研究課題
マウス皮膚からの郵送してきた細胞は初期にはほぼすべての細胞が間葉系幹細胞マーカーである p75NTRを発現しているが、培養数日で減少し、4週間の培養ではほぼ完全に消失することを見出した。p75NTR陽性細胞を持たない4週間培養した繊維芽細胞はコラーゲンゲル上ではコラーゲンペプチドを摂取した時に体内に吸収されるPro-Hypを加えても増殖促進は生じなかったが、p75NTR陽性細胞が存在する2週間の培養細胞ではPro-Hypにより増殖が促進された。またPro-Hypの添加によりp75NTR陽性細胞の割合が増加した。さらにFITCでラベルしたPro-Hypを培養1-4日目の線維芽細胞に添加すると、p75NTR陽性細胞のみに取り込まれることが明らかになった。これらの結果はコラーゲンペプチドを摂取した際に血中で増加するPro-Hypは創傷治癒部位に増加するp75NTR陽性細胞に特異的に作用することが明らかになった。一方、正常組織に存在するp75NTR陰性線維芽細胞にはほとんど作用しないことが明らかになった。またマウスの皮膚の真皮層には採取直後にはほとんどp75NTR陽性細胞は認められなかったが、培養中に増加することも見出した。そのため、p75NTR陽性細胞は、皮膚の培養により急激に増加したか、またはp75NTRを持たないたの細胞から刺激によりp75NTRを発現している可能性が示された。また皮膚の培養中にも皮膚のコラーゲンの分解によりPro-Hypが生成することも見出した。
2: おおむね順調に進展している
マウス皮膚を培養することで皮膚中にPro-Hypが生成することを見出した。この内因性Pro-Hypの生成が皮膚中でのp75NTR陽性細胞数に対する培地に添加したPro-Hypの効果をマスクしていることが明らかになった。この確認に手間取りp75NTR陽性細胞の維持の実験が遅れた。一方、FITCでラベルされたPro-Hypが非常に特異的に p75NTR陽性細胞に取り込まれることを確認でき、遊走細胞のPro-Hypに対する影響に関する研究は進展した。

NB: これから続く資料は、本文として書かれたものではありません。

(* ===== verification/Fat32File.v ===== *)
(** * The FAT32 driver: writing a file

    fat32_vfs_write on a reliable device, as an operation on the file of a
    handle: its chain, its size and its directory entry stay consistent, the
    bytes change as in a flat array, and nothing else on the volume changes. *)

From S2P Require Import Prelude Vfs Bytes BlockDev Fat32 IoLogic Fat32Proofs Fat32Chain Fat32Write.

(** ** The directory entry of a handle *)

Definition de_first (d : list Z) (b : Z) : Z := le_value (slice d (b + 26) 2) + 65536 * le_value (slice d (b + 20) 2).
Definition de_bytes (d : list Z) (b : Z) : Z := le_value (slice d (b + 28) 4).

Definition entry_base (fh : fat32_file_handle) : Z := x_dir_entry_index fh * DIR_ENTRY_SIZE.

(** The entry of the handle's file is in a cluster in use outside of the file,
    and says what the handle says. *)
Record dirent (fs : fat32_fs) (img : list Z) (fh : fat32_file_handle) (l : list Z) : Prop := {
  dr_valid : valid fs (x_dir_entry_cluster fh);
  dr_used : next_of fs img (x_dir_entry_cluster fh) <> FAT32_FREE;
  dr_apart : x_dir_entry_cluster fh ∉ l;
  dr_index : 0 <= x_dir_entry_index fh /\ entry_base fh + DIR_ENTRY_SIZE <= bytes_per_cluster fs;
  dr_first : de_first (data fs img (x_dir_entry_cluster fh)) (entry_base fh) = x_first_cluster fh;
  dr_bytes : de_bytes (data fs img (x_dir_entry_cluster fh)) (entry_base fh) = x_file_size fh
}.

(** The cluster with the entry, with a new first cluster or a new size. *)
Definition put_first (d : list Z) (b c : Z) : list Z :=
  splice (splice d (b + 20) (le_bytes 2 (u16 (Z.shiftr c 16)))) (b + 26) (le_bytes 2 (u16 (Z.land c 0xFFFF))).
Definition put_bytes (d : list Z) (b n : Z) : list Z := splice d (b + 28) (le_bytes 4 n).

Lemma value16_splice (buf : list Z) off v :
  0 <= off -> off + 2 <= len buf -> 0 <= v < 2 ^ 16 -> le_value (slice (splice buf off (le_bytes 2 v)) off 2) = v.
Proof.
  intros. pose proof (slice_splice_eq buf off (le_bytes 2 v) ltac:(done) ltac:(size)) as E.
  replace (len (le_bytes 2 v)) with 2 in E by size. rewrite E, le_value_bytes. by apply Z.mod_small.
Qed.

今年度は皮膚中のp75NTR陽性細胞の発現と組織中の内因性を含むPro-Hypとの関係を調べる。またラミニン、FBS中の分画物を加えてp75NTR 陽性細胞の維持を試みる。またin vivoでも創傷治癒の経過とp75NTR陽性細胞の増減を確認する。昨年度の研究で、培養系においても内因性のPro-Hypが増加することを見出しており、内因性Pro-Hypの増減をLC-MS/MSでモニターしながらPro-Hypのp75NTR陽性細胞の増減について検討する。